The person who does spiritual practice “on their own” has ego as a teacher and guide. That can sound extreme, which it is, and it can sound like an advertisement, which it is not.

At some point while training in Zen Awareness practice, I got it that anybody could be my teacher. Anybody. I knew that as long as I didn’t agree to “guidance” in conflict with the Precepts, I’d be fine. The secret to the whole process is not finding someone wise to follow; it’s in becoming wise enough to follow.

I read that Thomas Merton struggled against the direction of his “superiors,” and speculation was that his willingness to submit to the guidance of those who were his intellectual and spiritual inferiors made him the saint he became.

I’ve “joked” for years that our difficult decisions would be easy to make if we were willing to stop someone on the street, tell them our story, ask what we should do, and do what they said. Of course I’m not joking; it’s just that the suggestion is so appalling to conditioned minds that only as a joke can the idea enter at all.

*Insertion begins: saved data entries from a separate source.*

(** * Residue/gap frequency maps of the "Path of Least Resistance" scripts

    A shallow embedding of the frequency-map builders
    ([pac_test/test-8_SAVE_MAP.py], [pac_test/test-10_mod6-Gap-Analysis.py],
    [pac_test/2D-Messiness-Map.py]) and of the lookup engines
    ([pac_diagnostic_engine.py], [pac_diagnostic_engine_v2_1.py],
    [v13_recursive_signature.py], [v18_adaptive_engine.py]).

    Conventions of the embedding:
    - Python integers are [Z]; list indices and counters are [nat];
    - [set(prime_list)] is a [gset Z], a [dict] is a [gmap], a
      [defaultdict(int)] is a [gmap] read with default [0];
    - Python floats are exact rationals [Qc] extended with the value
      [float('inf')]; rounding of the division is not modelled;
    - an [IndexError] in a loop body is the result [None] of that body;
    - console output is not modelled. *)

From Stdlib Require Import ZArith Zdivisibility QArith Qcanon DecimalString DecimalZ.
From Stdlib Require Import Ascii.
From stdpp Require Import base option list gmap strings.

(** ** Scores *)

(** A Python float as used for a messiness score: finite, or [float('inf')]. *)
Inductive score : Type :=
  | Finite (q : Qc)
  | Inf.

(** A decimal literal with four fractional digits, [dec4 1468] is [0.1468]. *)
Definition dec4 (n : Z) : Qc := Q2Qc (n # 10000).

(** [d[k] += 1] on a [defaultdict(int)]. *)
Definition incr `{Countable K} (d : gmap K nat) (k : K) : gmap K nat :=
  <[k := S (default 0%nat (d !! k))]> d.

(** [d.get(k, 0)]. *)
Definition get0 `{Countable K} (d : gmap K nat) (k : K) : nat :=
  default 0%nat (d !! k).

(** An integer as a float. *)
Definition Qc_of_Z (z : Z) : Qc := Q2Qc (inject_Z z).

(** [(failures / total_anchors) * 100] when [total_anchors > 0], else
    [float('inf')]: the last loop of every builder. *)
Definition failure_rate (failures total_anchors : nat) : score :=
  if (0 <? total_anchors)%nat
  then Finite (Qc_of_Z (Z.of_nat failures) / Qc_of_Z (Z.of_nat total_anchors)
               * Qc_of_Z 100)%Qc
  else Inf.

(** ** The bounded nearest-prime search (Law I), shared by all builders *)

Module LawI.

(** The [while True] loop of the builders.  One unit of [fuel] is one
    iteration; the loop leaves by [break] after at most 2000 of them. *)
Fixpoint search_loop (prime_set : gset Z) (anchor_S_n : Z)
    (fuel : nat) (search_dist : Z) : Z :=
  match fuel with
  | O => 0%Z
  | S fuel' =>
      let q_lower := (anchor_S_n - search_dist)%Z in
      let q_upper := (anchor_S_n + search_dist)%Z in
      if bool_decide (q_lower ∈ prime_set) then search_dist
      else if bool_decide (q_upper ∈ prime_set) then search_dist
      else
        let search_dist := (search_dist + 1)%Z in
        if (search_dist >? 2000)%Z then 0%Z
        else search_loop prime_set anchor_S_n fuel' search_dist
  end.

(** [min_distance_k] after the loop, started with [search_dist = 1];
    [0] means that the search left the radius. *)
Definition min_distance_k (prime_set : gset Z) (anchor_S_n : Z) : Z :=
  search_loop prime_set anchor_S_n 2000 1.

(** [(min_distance_k > 1) and (min_distance_k not in prime_set)]. *)
Definition is_k_composite (prime_set : gset Z) (min_distance_k : Z) : bool :=
  (min_distance_k >? 1)%Z && negb (bool_decide (min_distance_k ∈ prime_set)).

(** The three outcomes of the criterion for one anchor: [None] when the
    iteration is left by [continue], otherwise the flag [is_k_composite]. *)
Definition failure_criterion (prime_set : gset Z) (anchor_S_n : Z) : option bool :=
  let k := min_distance_k prime_set anchor_S_n in
  if (k =? 0)%Z then None else Some (is_k_composite prime_set k).

End LawI.

Arguments LawI.min_distance_k : simpl never.
Arguments LawI.is_k_composite : simpl never.
Arguments LawI.failure_criterion : simpl never.

(** ** Loading the primes

    [load_primes_from_file], the same text in every builder.  The file is
    [None] when it does not exist, otherwise its lines read as integers.
    Both failures print a message and return [None, None]. *)
Definition load_primes_from_file (MAX_PRIME_PAIRS_TO_TEST START_INDEX : nat)
    (file : option (list Z)) : option (list Z * gset Z) :=
  match file with
  | None => None
  | Some prime_list =>
      let prime_set : gset Z := list_to_set prime_list in
      let required_primes := (MAX_PRIME_PAIRS_TO_TEST + START_INDEX + 10)%nat in
      if (length prime_list <? required_primes)%nat then None
      else Some (prime_list, prime_set)
  end.

(** ** The JSON file of a map *)

(** The JSON text written by [json.dump]: an object whose members have string
    keys and number tokens; [float('inf')] is written as [Infinity]. *)
Inductive json_number : Type :=
  | JFloat (q : Qc)
  | JInfinity.

Definition json_object : Type := list (string * json_number).

(** [str(k)] for an [int] key, as [json.dump] writes it. *)
Definition py_str (k : Z) : string := NilZero.string_of_int (Z.to_int k).

(** [int(s)] on a decimal literal; [None] is [ValueError]. *)
Definition py_int (s : string) : option Z :=
  Z.of_int <$> NilZero.int_of_string s.

Definition json_of_score (v : score) : json_number :=
  match v with
  | Finite q => JFloat q
  | Inf => JInfinity
  end.

Definition score_of_json (t : json_number) : score :=
  match t with
  | JFloat q => Finite q
  | JInfinity => Inf
  end.

(** [json.dump(d, f)] for a dictionary with integer keys.  The members are
    listed in the order of [map_to_list]; Python writes them in insertion
    order, which no loader of the repository observes. *)
Definition json_dump (d : gmap Z score) : json_object :=
  (λ kv, (py_str kv.1, json_of_score kv.2)) <$> map_to_list d.

(** ** [pac_test/test-8_SAVE_MAP.py] *)

Module SaveMap.
Section config.
(** 50000000 and 10 in the script. *)
Variables MAX_PRIME_PAIRS_TO_TEST START_INDEX : nat.

Record scan_state : Type := {
  total_law_I_failures : nat;
  failure_counts : gmap Z nat;
  anchor_counts : gmap Z nat
}.

Definition initial_state : scan_state :=
  {| total_law_I_failures := 0; failure_counts := ∅; anchor_counts := ∅ |}.

(** The body of [for i in range(START_INDEX, loop_end_index)]. *)
Definition scan_body (prime_list : list Z) (prime_set : gset Z)
    (st : scan_state) (i : nat) : option scan_state :=
  p_n ← prime_list !! i;
  p_n_plus_1 ← prime_list !! (i + 1)%nat;
  let anchor_S_n := (p_n + p_n_plus_1)%Z in
  let residue := (anchor_S_n `mod` 210)%Z in
  let st := {| total_law_I_failures := total_law_I_failures st;
               failure_counts := failure_counts st;
               anchor_counts := incr (anchor_counts st) residue |} in
  let min_distance_k := LawI.min_distance_k prime_set anchor_S_n in
  if (min_distance_k =? 0)%Z then Some st
  else
    let is_k_composite := LawI.is_k_composite prime_set min_distance_k in
    if is_k_composite
    then Some {| total_law_I_failures := S (total_law_I_failures st);
                 failure_counts := incr (failure_counts st) residue;
                 anchor_counts := anchor_counts st |}
    else Some st.

Fixpoint scan_loop (prime_list : list Z) (prime_set : gset Z)
    (indices : list nat) (st : scan_state) : option scan_state :=
  match indices with
  | [] => Some st
  | i :: indices' =>
      st' ← scan_body prime_list prime_set st i;
      scan_loop prime_list prime_set indices' st'
  end.

(** The state after the first [n] iterations of the scan. *)
Definition scan_prefix (prime_list : list Z) (prime_set : gset Z) (n : nat)
    : option scan_state :=
  scan_loop prime_list prime_set (seq START_INDEX n) initial_state.

(** [for residue in range(210)]: the dictionary [messiness_scores_v3]. *)
Definition messiness_scores_v3 (st : scan_state) : gmap Z score :=
  foldl (λ m residue,
           let failures := get0 (failure_counts st) residue in
           let total_anchors := get0 (anchor_counts st) residue in
           <[residue := failure_rate failures total_anchors]> m)
        ∅ (seqZ 0 210).

(** [run_mod210_residue_analysis]: the content of the output file, or
    [None] when no file is written. *)
Definition run_mod210_residue_analysis (file : option (list Z))
    : option json_object :=
  '(prime_list, prime_set) ← load_primes_from_file MAX_PRIME_PAIRS_TO_TEST START_INDEX file;
  st ← scan_prefix prime_list prime_set MAX_PRIME_PAIRS_TO_TEST;
  Some (json_dump (messiness_scores_v3 st)).

End config.
End SaveMap.

(** ** The compound (residue, gap category) scan
    [pac_test/test-10_mod6-Gap-Analysis.py] with modulus 6 and
    [pac_test/2D-Messiness-Map.py] with modulus 30 *)

(** [GAP_BIN_SMALL = 18.0] and [GAP_BIN_LARGE = 22.0]; a gap is the
    difference of two integers. *)
Definition GAP_BIN_SMALL : Z := 18.
Definition GAP_BIN_LARGE : Z := 22.

Definition categorize_gap (gap_g_n : Z) : string :=
  if (gap_g_n <? GAP_BIN_SMALL)%Z then "Small"
  else if (gap_g_n >=? GAP_BIN_LARGE)%Z then "Large"
  else "Medium".

Module GapScan.
Section config.
Variable START_INDEX : nat.
(** 6 in [test-10_mod6-Gap-Analysis.py], 30 in [2D-Messiness-Map.py]. *)
Variable modulus : Z.

(** [{res: defaultdict(int) for res in range(modulus)}]. *)
Definition empty_map : gmap Z (gmap string nat) :=
  foldl (λ m res, <[res := ∅]> m) ∅ (seqZ 0 modulus).

(** [d[residue][gap_category] += 1]; [None] is the [KeyError] of
    [d[residue]]. *)
Definition incr2 (d : gmap Z (gmap string nat)) (residue : Z)
    (gap_category : string) : option (gmap Z (gmap string nat)) :=
  inner ← d !! residue;
  Some (<[residue := incr inner gap_category]> d).

Record scan_state : Type := {
  total_law_I_failures : nat;
  failure_map : gmap Z (gmap string nat);
  anchor_map : gmap Z (gmap string nat)
}.

Definition initial_state : scan_state :=
  {| total_law_I_failures := 0; failure_map := empty_map; anchor_map := empty_map |}.

(** The body of [for i in range(START_INDEX, loop_end_index)]. *)
Definition scan_body (prime_list : list Z) (prime_set : gset Z)
    (st : scan_state) (i : nat) : option scan_state :=
  p_n ← prime_list !! i;
  p_n_plus_1 ← prime_list !! (i + 1)%nat;
  let anchor_S_n := (p_n + p_n_plus_1)%Z in
  let gap_g_n := (p_n_plus_1 - p_n)%Z in
  let residue := (anchor_S_n `mod` modulus)%Z in
  let gap_category := categorize_gap gap_g_n in
  anchor_map' ← incr2 (anchor_map st) residue gap_category;
  let st := {| total_law_I_failures := total_law_I_failures st;
               failure_map := failure_map st;
               anchor_map := anchor_map' |} in
  let min_distance_k := LawI.min_distance_k prime_set anchor_S_n in
  if (min_distance_k =? 0)%Z then Some st
  else
    let is_k_composite := LawI.is_k_composite prime_set min_distance_k in
    if is_k_composite
    then
      failure_map' ← incr2 (failure_map st) residue gap_category;
      Some {| total_law_I_failures := S (total_law_I_failures st);
              failure_map := failure_map';
              anchor_map := anchor_map st |}
    else Some st.

Fixpoint scan_loop (prime_list : list Z) (prime_set : gset Z)
    (indices : list nat) (st : scan_state) : option scan_state :=
  match indices with
  | [] => Some st
  | i :: indices' =>
      st' ← scan_body prime_list prime_set st i;
      scan_loop prime_list prime_set indices' st'
  end.

Definition scan_prefix (prime_list : list Z) (prime_set : gset Z) (n : nat)
    : option scan_state :=
  scan_loop prime_list prime_set (seq START_INDEX n) initial_state.

End config.
End GapScan.

(** ** The final map of [pac_test/test-10_mod6-Gap-Analysis.py] *)

Module Mod6Gap.
Section config.
Variables MAX_PRIME_PAIRS_TO_TEST START_INDEX : nat.

(** [for category in ["Small", "Medium", "Large"]], for one residue. *)
Definition add_categories (failure_map anchor_map : gmap Z (gmap string nat))
    (residue : Z) (m : gmap (Z * string) score)
    : option (gmap (Z * string) score) :=
  failures_of ← failure_map !! residue;
  anchors_of ← anchor_map !! residue;
  Some (foldl (λ m category,
                 let failures := get0 failures_of category in
                 let total_anchors := get0 anchors_of category in
                 <[(residue, category) := failure_rate failures total_anchors]> m)
              m ["Small"; "Medium"; "Large"]).

(** [for residue in range(6)], skipping the odd residues: the dictionary
    [messiness_scores_v_mod6_gap]. *)
Fixpoint add_residues (failure_map anchor_map : gmap Z (gmap string nat))
    (residues : list Z) (m : gmap (Z * string) score)
    : option (gmap (Z * string) score) :=
  match residues with
  | [] => Some m
  | residue :: residues' =>
      if negb (residue `mod` 2 =? 0)%Z
      then add_residues failure_map anchor_map residues' m
      else
        m' ← add_categories failure_map anchor_map residue m;
        add_residues failure_map anchor_map residues' m'
  end.

Definition messiness_scores_v_mod6_gap (st : GapScan.scan_state)
    : option (gmap (Z * string) score) :=
  add_residues (GapScan.failure_map st) (GapScan.anchor_map st) (seqZ 0 6) ∅.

The ego is quite content to “practice” awareness as long as it’s not threatening. To “understand” how things work, to gain insights, to learn what enlightened masters knew is all perfectly acceptable. But when it comes to the serious side of life—children, health, money, career, retirement—ego needs to be put firmly in charge of the decisions. After all, something could happen. Something could go wrong. A mistake could be made.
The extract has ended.